Travlin Ken,  your post describes the two failure modes rather succinctly.  While I do not claim to have done any in-depth research on the subjective of solenoid failures in RVs, I have made some interesting observations.

The majority of the Winni-Itasca Battery Boost/ Auxiliary Start Solenoid failures that I have seen, have been coil failures.  Winnebago doesn't (or didn't in the past) use much circuit logic in regulating the voltage they apply to the solenoid/relay coil.  The Trombetta coil used, is rated for continuous 12V operation.
  • For Boost/Aux Start functions the solenoid is fed voltage from the House batteries, which could be as high as 14.8 if the batteries are currently receiving bulk charge voltage.  This short duration procedure usually does no harm to the coil, but does present the highest current flow through the internal contacts of the solenoid.
  • For the charging of house batteries while driving, the solenoid simply receives voltage from the alternator, via an ignition controlled source, which can be near 14V continuous.  This longer duration procedure can cause coil failures due to heat.

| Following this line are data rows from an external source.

(** C3 as stated fails on the reference runtime: with the single record
    of 2024-01-05 and amount 0.0 every date parses, the month is not empty,
    and the summary of 2024-01 stops with [ZeroDivisionError] before any
    subtotal or total is printed; and on the example store the summary of
    2024-03, a month without records, prints no total either. *)
Lemma monthly_summary_always_reports_counterexample :
  (let zero := [mkRecord 1 "2024-01-05" "" "Food" (Float.of_Z 0) ""] in
   let w := example_world ["2024"; "1"] (Some (Json.dump zero)) in
   stored (L := reference_lib) w = zero
   /\ valid_dates (L := reference_lib) zero
   /\ filter (in_month (L := reference_lib) 2024 1) zero = zero
   /\ monthly_summary (L := reference_lib) w
      = (Raise ZeroDivisionError,
         after w []
           [Text "--- Monthly Summary ---"; Prompt "Year (YYYY): ";
            Prompt "Month (1-12): "; SummaryFor 2024 1]
           (db_file w)))
  /\ (let w := example_world ["2024"; "3"] example_store in
      stored (L := reference_lib) w = example_records
      /\ monthly_summary (L := reference_lib) w
         = (Ok tt,
            after w []
              [Text "--- Monthly Summary ---"; Prompt "Year (YYYY): ";
               Prompt "Month (1-12): "; Text "No records."]
              (db_file w))).
Proof.
  split.
  - intros zero w.
    split; [vm_compute; reflexivity|].
    split; [intros r [<-|[]]; vm_compute; discriminate|].
    split; vm_compute; reflexivity.
  - intros w. split; vm_compute; reflexivity.
Qed.

(** C3 as amended, on the reference runtime: the summary of 2024-01 on
    the example store. *)
Lemma monthly_summary_reports_witness :
  let w := example_world ["2024"; "1"; "next"] example_store in
  valid_dates (L := reference_lib) (stored (L := reference_lib) w)
  /\ monthly_summary (L := reference_lib) w
     = (Ok tt,
        after w ["next"]
          [Text "--- Monthly Summary ---"; Prompt "Year (YYYY): ";
           Prompt "Month (1-12): "; SummaryFor 2024 1;
           CategoryLine "Food" (Float.of_Z 30) (Float.of_Z 100);
           TotalLine (Float.of_Z 30)]
          example_store).
Proof.
  intros w.
  assert (Hv : valid_dates (L := reference_lib) (stored (L := reference_lib) w)).
  { replace (stored (L := reference_lib) w) with example_records
      by (vm_compute; reflexivity).
    exact example_dates_valid. }
  split; [exact Hv|].
  destruct (monthly_summary_reports (L := reference_lib) w "2024" "1" ["next"]
              2024 1 eq_refl eq_refl eq_refl Hv) as [_ [Hsome _]].
  rewrite Hsome.
  - vm_compute. reflexivity.
  - vm_compute. discriminate.
  - vm_compute. reflexivity.
Defined.

(** C9 on the reference runtime: one January record of amount 0.0. *)
Lemma monthly_summary_zero_total_witness :
  let zero := [mkRecord 1 "2024-01-05" "" "Food" (Float.of_Z 0) ""] in
  let w := example_world ["2024"; "1"] (Some (Json.dump zero)) in
  stored (L := reference_lib) w = zero
  /\ monthly_summary (L := reference_lib) w
     = (Raise ZeroDivisionError,
        after w []
          [Text "--- Monthly Summary ---"; Prompt "Year (YYYY): ";
           Prompt "Month (1-12): "; SummaryFor 2024 1]
          (db_file w)).
Proof.
  intros zero w.
  assert (Hs : stored (L := reference_lib) w = zero) by (vm_compute; reflexivity).
  split; [exact Hs|].
  apply (monthly_summary_zero_total (L := reference_lib) w "2024" "1" [] 2024 1).
  - reflexivity.
  - reflexivity.
  - reflexivity.
  - rewrite Hs. intros r [<-|[]]. vm_compute. discriminate.
  - rewrite Hs. vm_compute. discriminate.
  - rewrite Hs. vm_compute. reflexivity.
Defined.


(** C10 on the reference runtime: the year is typed as 20x4. *)
Lemma monthly_summary_rejects_text_witness :
  let w := example_world ["20x4"; "1"; "next"] example_store in
  exists bad,
    (bad = Text.strip "20x4" \/ bad = Text.strip "1")
    /\ Text.py_int bad = None
    /\ monthly_summary (L := reference_lib) w
       = (Raise (ValueError (InvalidIntLiteral bad)),
          after w ["next"]
            [Text "--- Monthly Summary ---"; Prompt "Year (YYYY): ";
             Prompt "Month (1-12): "] (db_file w)).
Proof.
  intros w.
  apply (monthly_summary_rejects_text (L := reference_lib) w "20x4" "1" ["next"]).
  - reflexivity.
  - left. split; [vm_compute; discriminate|reflexivity].
Defined.

(** ** [add_expense] *)

Section AddExpense.
Context {L : PyLib}.

(** The three formats are tried in the order of the source, and the first
    that converts the text gives the date. *)
Lemma try_formats_order (text : string) :
  try_formats text date_formats
  = match Calendar.strptime text "%Y-%m-%d" with
    | Some d => Some d
    | None =>
        match Calendar.strptime text "%d-%m-%Y" with
        | Some d => Some d
        | None => Calendar.strptime text "%Y/%m/%d"
        end
    end.
Proof.
  unfold date_formats. cbn [try_formats].
  destruct (Calendar.strptime text "%Y-%m-%d"); [reflexivity|].
  destruct (Calendar.strptime text "%d-%m-%Y"); [reflexivity|].
  destruct (Calendar.strptime text "%Y/%m/%d"); reflexivity.
Qed.

Lemma try_formats_none (text : string) :
  try_formats text date_formats = None <->
  Calendar.strptime text "%Y-%m-%d" = None
  /\ Calendar.strptime text "%d-%m-%Y" = None
  /\ Calendar.strptime text "%Y/%m/%d" = None.
Proof.
  rewrite try_formats_order.
  destruct (Calendar.strptime text "%Y-%m-%d");
    destruct (Calendar.strptime text "%d-%m-%Y");
    destruct (Calendar.strptime text "%Y/%m/%d");
    intuition congruence.
Qed.

Lemma date_step {B : Type} (w : world) (r : list string) (o : list line)
    (f : option string) (text : string) (d : Calendar.date) (k : Calendar.date -> M B) :
  (text = "" /\ d = today w)
  \/ (text <> "" /\ try_formats text date_formats = Some d) ->
  bind (if is_blank text then get_today else parse_date text) k (after w r o f)
  = k d (after w r o f).
Proof.
  unfold is_blank, parse_date.
  intros [[-> ->]|[Hne Hd]].
  - reflexivity.
  - destruct (String.eqb_spec text "") as [E|_]; [contradiction|].
    rewrite Hd. reflexivity.
Qed.

Lemma date_step_invalid {B : Type} (w : world) (r : list string) (o : list line)
    (f : option string) (text : string) (k : Calendar.date -> M B) :
  text <> "" -> try_formats text date_formats = None ->
  bind (if is_blank text then get_today else parse_date text) k (after w r o f)
  = (Raise (ValueError InvalidDateFormat), after w r o f).
Proof.
  unfold is_blank, parse_date. intros Hne Hd.
  destruct (String.eqb_spec text "") as [E|_]; [contradiction|].
  rewrite Hd. reflexivity.
Qed.

Lemma int_of_float_finite (x : Float.float) (w : world) :
  Float.is_finite x = true -> int_of_float x w = (Ok (Float.trunc x), w).
Proof. destruct x; simpl; intros H; try discriminate; reflexivity. Qed.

Many other motor home manufacturers use a version of the BCCs designed by Intellitec or RV-Custom Products.  These BCCs generally add a bit of logic to the gating of voltage to the solenoid coil.
  • For Boost/Aux Start functions, battery voltage is applied to the solenoid in the simple manner as described earlier.
  • For the charging of alternate battery banks, from either engine alternator or House Converter, a voltage comparator is used to determine that a charging source is, indeed, present.  Timing and voltage thresholds are used to signal the circuitry to apply voltage to the solenoid coil when appropriate.  The point being, that this voltage is a somewhat regulated or derived voltage, and thus is closer to the coil specs than raw alternator or charger output.  Most of the Diesel versions of these BCCs use a pulsed voltage to keep the solenoid activated, just to avoid causing an overheating of the coil.
Possible solutions to repeated solenoid problems would depend on which failure type you are experiencing.
For coil heat (burn out) problems;
  • Selecting a solenoid with a 14V coil rating could be the answer.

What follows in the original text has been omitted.